Member of Landtag of Prussia
- In office 1921–1928

Personal details
- Born: Marie Bombe 20 May 1871 Wedding, Berlin, German Empire
- Died: 28 May 1957 (aged 86) Berlingen, Switzerland
- Political party: Independent Social Democratic Party (USPD) (1917-1922) Social Democratic Party (SPD) (1922-1933)

= Marie Kunert =

German politician (1871–1957)

Marie Kunert (20 May 1871 – 28 May 1957) was a German socialist politician and educator. She was a member of the Landtag of Prussia from 1921 until 1928 and member of the Reichstag during the Weimar Republic from 1928 to 1933. In 1933, Kunert went into exile in Switzerland and never returned to Germany.

==Biography==
Kunert was born on 20 May 1871 as Marie Bombe in the 3rd District (Wedding) of Berlin. She became a teacher in English and French, and also worked as a translator. In 1890, she married Fritz Kunert.

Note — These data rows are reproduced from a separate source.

(** The first phase changes the strategy's state only, and records only
    calls of the two setters, [setDir] first when [Dir] is set. *)
Lemma forward_inv (g g1 : GenericCmd T S) (w w1 : World) r :
  forward g w = (r, (g1, w1)) ->
  exists m delta,
    g1 = set_Method m g /\
    w1 = mkWorld (bufs w) (next w) (trace w ++ delta) /\
    existsb is_create delta = false /\ closes delta = [] /\
    (Dir g <> "" -> exists tl, delta = call_setDir (Dir g) :: tl) /\
    (Dir g = "" -> forall env, Env g = Some env -> delta = [call_setEnv env]).
Proof.
  unfold forward, invoke. intros Hf.
  destruct (decide (Dir g = "")) as [Hd|Hd].
  - destruct (Env g) as [env|].
    + destruct (setEnv env (Method g)) as [r' m] eqn:He.
      simplify_eq. exists m, [call_setEnv env]. repeat split; try done.
      by intros _ env' [= ->].
    + simplify_eq. exists (Method g1), []. rewrite set_Method_same, app_nil_r.
      destruct w1. repeat split; done.
  - destruct (setDir (Dir g) (Method g)) as [r' m] eqn:Hsd.
    assert (Hstop : r' <> Return None ->
      exists m delta, g1 = set_Method m g /\
        w1 = mkWorld (bufs w) (next w) (trace w ++ delta) /\
        existsb is_create delta = false /\ closes delta = [] /\
        (Dir g <> "" -> exists tl, delta = call_setDir (Dir g) :: tl) /\
        (Dir g = "" -> forall env, Env g = Some env -> delta = [call_setEnv env])).
    { intros Hne. exists m, [call_setDir (Dir g)].
      destruct r' as [[e|]| |]; simplify_eq; repeat split; eauto; done. }
    destruct r' as [[e|]| |]; try (apply Hstop; discriminate).
    destruct (Env g) as [env|].
    + simpl in Hf. destruct (setEnv env m) as [r' m'] eqn:He.
      simplify_eq. exists m', [call_setDir (Dir g); call_setEnv env].
      repeat split; eauto; try done.
      unfold log. simpl. by rewrite <- app_assoc.
    + simplify_eq. exists m, [call_setDir (Dir g)]. repeat split; eauto; done.
Qed.

Lemma with_defaults_fields (g : GenericCmd T S) :
  Path (with_defaults g) = Path g /\ Args (with_defaults g) = Args g /\
  Env (with_defaults g) = Env g /\ Dir (with_defaults g) = Dir g /\
  started (with_defaults g) = started g /\ Method (with_defaults g) = Method g /\
  closeAfterWait (with_defaults g) = closeAfterWait g /\
  client (with_defaults g) = client g.
Proof.
  destruct g as [p a e d [i|] [o|] [er|] st m c cl]; repeat split; reflexivity.
Qed.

In 1917, Kunert became a member of the Independent Social Democratic Party (USPD), a centrist Marxist party. In 1918, she became an editor for the press office of the Soviet Embassy. In 1921, Kunert was elected to Landtag of Prussia. In 1922, she changed to the Social Democratic Party. Kunert served in the Landtag until 1928 when she was elected to the Reichstag of the Weimar Republic. She was re-elected four times and served until 1933. In 1931, her husband died. In 1933, the Nazi Party came to power, and Kunert went into exile in Switzerland. She never returned to Germany.

On 28 May 1957, Kunert died at the age of 86 in Berlingen.